= What to work on =
When a line of the entries contains "live", please list that line.

= The data =
(** * yang-browser backend: NSP session handling and intent-type catalogue

    A shallow embedding of [backend/nsp-intents.go] and of the NSP handlers
    of [backend/mux.go] (nspConnect, tokenRefreshRoutine, nspDisconnect),
    with the properties of the session manager and of the paginated
    intent-type search stated and proved over it.

    Go's [int] is modelled as [Z] with the 64-bit wrap-around written out
    where the code does arithmetic; Go strings are byte strings, modelled
    by [string]; a Go [error] is an inductive type with its rendering
    [Error]; the server value [*srv] is threaded explicitly. *)

From Stdlib Require Import ZArith List String Ascii Bool Lia.
From Stdlib Require Import DecimalString DecimalZ FinFun.
Import ListNotations.

Local Open Scope string_scope.
Local Open Scope list_scope.
Local Open Scope Z_scope.

(* ------------------------------------------------------------------ *)
(** ** Go primitives used by the handlers *)

Module Go.

(** Signed 64-bit wrap-around of Go's [int] / [int64] arithmetic. *)
Definition wrap64 (z : Z) : Z := (z + 2 ^ 63) mod 2 ^ 64 - 2 ^ 63.

Definition int_range (z : Z) : Prop := - 2 ^ 63 <= z < 2 ^ 63.

(** The verb [%d] of [fmt.Sprintf]: decimal digits, ['-'] for negatives. *)
Definition fmt_d (z : Z) : string := NilEmpty.string_of_int (Z.to_int z).

(** [len(s)] in bytes. *)
Definition len (s : string) : Z := Z.of_nat (String.length s).

(** Membership of a byte in a string. *)
Fixpoint contains (c : ascii) (s : string) : bool :=
  match s with
  | EmptyString => false
  | String a rest => Ascii.eqb a c || contains c rest
  end.

(** [strings.LastIndex(s, sep)] for a one-byte separator (the standard
    library dispatches this case to [LastIndexByteString]): the index of
    the last occurrence of [c] in [s], or [-1]. *)
Fixpoint LastIndexByte (s : string) (c : ascii) : Z :=
  match s with
  | EmptyString => -1
  | String a rest =>
      let r := LastIndexByte rest c in
      if 0 <=? r then r + 1
      else if Ascii.eqb a c then 0 else -1
  end.

(** The slice expressions [s[:i]] and [s[i:]], for [0 <= i <= len s]. *)
Definition slice_to (s : string) (i : Z) : string :=
  String.substring 0 (Z.to_nat i) s.

Definition slice_from (s : string) (i : Z) : string :=
  String.substring (Z.to_nat i) (String.length s - Z.to_nat i) s.

End Go.

(* ------------------------------------------------------------------ *)
(** ** Data model of nsp-intents.go *)

Record IbnInput := {
  PageNumber : Z;
  PageSize : Z
}.

Record IntentTypeSearchPayload := {
  Input : IbnInput
}.

Record IntentType := {
  Name : string;
  Version : Z
}.

(** The anonymous [Output] struct of [IntentTypeList]. *)
Record IntentTypeList := {
  OutPageSize : Z;
  TotalCount : Z;
  IntentTypes : list IntentType
}.

Record IntentTypeYangModule := {
  ModName : string;
  YangContent : string
}.

(** [fmt.Sprintf("%s_%d", intentType.Name, intentType.Version)]. *)
Definition intentTypeKey (it : IntentType) : string :=
  (Name it ++ "_" ++ Go.fmt_d (Version it))%string.

(** Lines 93-99 of [intentTypeYangModules]: the key is cut at the last
    underscore; [None] is the [lastInd == -1] branch. *)
Definition splitIntentType (intentType : string) : option (string * string) :=
  let lastInd := Go.LastIndexByte intentType "_"%char in
  if lastInd =? -1 then None
  else
    let name := Go.slice_to intentType lastInd in
    let version := Go.slice_from intentType (lastInd + 1) in
    Some (name, version).

(* ------------------------------------------------------------------ *)
(** ** Errors *)

(** The errors built by [fmt.Errorf] in nsp-intents.go, one constructor
    per call site; [External] is an error handed over by a collaborator
    (transport, JSON decoder, token helpers). *)
Inductive error : Type :=
| External (msg : string)
| ErrFetchIntentTypes (cause : error)
| ErrIntentTypesStatus (status : Z)
| ErrDecodeIntentTypes (cause : error)
| ErrPaginatedIntentTypes (cause : error)
| ErrInvalidIntentType (intentType : string)
| ErrFetchYangModules (cause : error)
| ErrYangModulesStatus (status : Z)
| ErrDecodeYangModules (cause : error).

(** The method [Error()] of the value, i.e. what [%v] and [%s] print. *)
Fixpoint Error (e : error) : string :=
  match e with
  | External msg => msg
  | ErrFetchIntentTypes c => "[Error] fetching intent types: " ++ Error c
  | ErrIntentTypesStatus st => "[Error] fetching intent types, status: " ++ Go.fmt_d st
  | ErrDecodeIntentTypes c => "[Error] decoding intent type search response: " ++ Error c
  | ErrPaginatedIntentTypes c => "[Error] fetching paginated intent types: " ++ Error c
  | ErrInvalidIntentType k => "[Error] invalid intent type format: " ++ k
  | ErrFetchYangModules c => "[Error] fetching YANG modules for intent type: " ++ Error c
  | ErrYangModulesStatus st => "[Error] fetching YANG modules, status: " ++ Go.fmt_d st
  | ErrDecodeYangModules c => "[Error] decoding YANG modules response: " ++ Error c
  end%string.

(** What a Go function of type [(T, error)] does in the model; [OutOfFuel]
    marks a run cut off by the recursion budget and is no Go value. *)
Inductive outcome (A : Type) : Type :=
| Returned (a : A)
| Failed (e : error)
| OutOfFuel.

Arguments Returned {A} a.
Arguments Failed {A} e.
Arguments OutOfFuel {A}.

(* ------------------------------------------------------------------ *)
(** ** Session state *)

(** Modelled from the spec: the token struct of [NspAccess], declared
    outside the files at hand; section 3 gives it an access token string
    and a time-to-live in seconds, and mux.go reads the fields
    [AccessToken] and [ExpiresIn]. *)
Record NspToken := {
  AccessToken : string;
  ExpiresIn : Z
}.

(** Modelled from the spec: the [NspAccess] struct held in [srv.nsp],
    declared outside the files at hand; section 3 gives the credentials
    host address, username and password, and mux.go reads the fields
    [Ip], [User], [Pass] and the unexported [token]. *)
Record NspAccess := {
  Ip : string;
  User : string;
  Pass : string;
  token : NspToken
}.

Definition noToken : NspToken := {| AccessToken := ""; ExpiresIn := 0 |}.

(** The zero value of [NspAccess]: a server that never connected. *)
Definition zeroNsp : NspAccess :=
  {| Ip := ""; User := ""; Pass := ""; token := noToken |}.

(** The two requests nsp-intents.go hands to [makeHTTPRequest]. *)
Inductive Request : Type :=
| PostSearchIntentTypes (host : string) (payload : IntentTypeSearchPayload)
| GetIntentType (host name version : string).

(** A response body, by what each [json.NewDecoder(resp.Body).Decode]
    of nsp-intents.go makes of it. *)
Record ResponseBody := {
  asIntentTypeList : error + IntentTypeList;
  asIntentTypeDefinition : error + list IntentTypeYangModule
}.

Record Response := {
  StatusCode : Z;
  Body : ResponseBody
}.

(** Calls that leave the process, and what the renewal routine does,
    in the order they happen. *)
Inductive Event : Type :=
| EvHTTP (req : Request)
| EvGetToken
| EvRevokeToken
| EvSleep (nanoseconds : Z)
| EvLog (line : string).

(** A goroutine running [tokenRefreshRoutine]: at the head of its loop,
    or inside [time.Sleep]. *)
Inductive Routine : Type :=
| AtLoopHead
| Sleeping (nanoseconds : Z).

(** The server value [*srv] as far as the NSP handlers use it, with the
    history of outside calls and the pool of live renewal goroutines. *)
Record srv := {
  nsp : NspAccess;
  events : list Event;
  routines : list Routine
}.

Definition zeroSrv : srv := {| nsp := zeroNsp; events := []; routines := [] |}.

Definition record (ev : Event) (s : srv) : srv :=
  {| nsp := nsp s; events := events s ++ [ev]; routines := routines s |}.

Definition setNsp (acc : NspAccess) (s : srv) : srv :=
  {| nsp := acc; events := events s; routines := routines s |}.

(** The [go] statement for [tokenRefreshRoutine]. *)
Definition spawn (s : srv) : srv :=
  {| nsp := nsp s; events := events s; routines := routines s ++ [AtLoopHead] |}.

(** An event that reaches the remote platform. *)
Definition isTransport (ev : Event) : bool :=
  match ev with
  | EvHTTP _ | EvGetToken | EvRevokeToken => true
  | EvSleep _ | EvLog _ => false
  end.

Definition transportCalls (s : srv) : list Event := filter isTransport (events s).

(** [nspIsConnected] takes the session for connected when a token is held. *)
Definition isConnected (s : srv) : bool :=
  negb (AccessToken (token (nsp s)) =? "")%string.

(** Modelled from the spec: the methods [makeHTTPRequest], [getToken] and
    [revokeToken] of [srv], defined outside the files at hand. Section 2
    takes Transport for an outside collaborator that issues one request and
    gives back a response or an error; the token helpers are the
    authentication and revoke calls of section 6. Each is any function of
    the session and of the calls made so far; the token helpers give back
    the session as they leave it. [logPrintf] is the logger of [srv]
    (section 7, the outside observer errors are reported to): the line
    [s.logger.Printf(format, err)] writes when it is handed a format and
    an error as its one operand. *)
Record Collaborators := {
  transport : NspAccess -> list Event -> Request -> error + Response;
  authenticate : NspAccess -> list Event -> option error * NspAccess;
  revoke : NspAccess -> list Event -> option error * NspAccess;
  logPrintf : string -> error -> string
}.
Lemma handleSearch_resume_hides_loading v o s :
  hidden (loadingState_display (search (handleSearch_resume v o s))).
Proof.
  assert (Hraise := handleSearch_resume_raises v o s).
  destruct o as [msg | r].
  - destruct (Hraise I) as [e ->]. reflexivity.
  - destruct (body r) as [data | msg] eqn:Hb.
    + destruct (ok r) eqn:Hok.
      * unfold hidden, handleSearch_resume, exec, try_catch.
        rewrite (handleSearch_try_ok v r data s Hok Hb).
        destruct (displayAnswer v data s) as [s1 [[] | e]] eqn:Hd; [| reflexivity].
        apply (f_equal fst) in Hd. cbn in Hd. subst s1.
        apply displayAnswer_hides_loading.
      * destruct (Hraise eq_refl) as [e ->]. reflexivity.
    + destruct (Hraise I) as [e ->]. reflexivity.
Qed.

(** The continuation of [handleSearch], started in whatever state the
    page is in when the outcome of the request arrives. *)
Lemma handleSearch_resume_outcome v o s :
  answer_can_render o ->
  search_succeeded v o s (handleSearch_resume v o s) \/
  search_error_shown v s (handleSearch_resume v o s).
Proof.
  intros Hcan. assert (Hraise := handleSearch_resume_raises v o s).
  assert (Herr : forall e, search_error_shown v s (search_caught v e s)).
  { intros e. split; [reflexivity | eexists; reflexivity]. }
  destruct o as [msg | r].
  - right. destruct (Hraise I) as [e ->]. apply Herr.
  - destruct (body r) as [data | msg] eqn:Hb.
    + destruct (ok r) eqn:Hok.
      * left. exists r, data.
        destruct (renderable_sources_view v data (Hcan r data eq_refl Hok Hb))
          as (Hd & [text Ha] & [markup Hv]).
        unfold handleSearch_resume, exec, try_catch.
        rewrite (handleSearch_try_ok v r data _ Hok Hb).
        rewrite (displayAnswer_renders v data text markup _ Hd Ha Hv). cbn.
        rewrite Ha, Hv. repeat split; assumption.
      * right. destruct (Hraise eq_refl) as [e ->]. apply Herr.
    + right. destruct (Hraise I) as [e ->]. apply Herr.
Qed.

= Answer to this exercise =
    and a time-to-live in seconds, and mux.go reads the fields
    history of outside calls and the pool of live renewal goroutines. *)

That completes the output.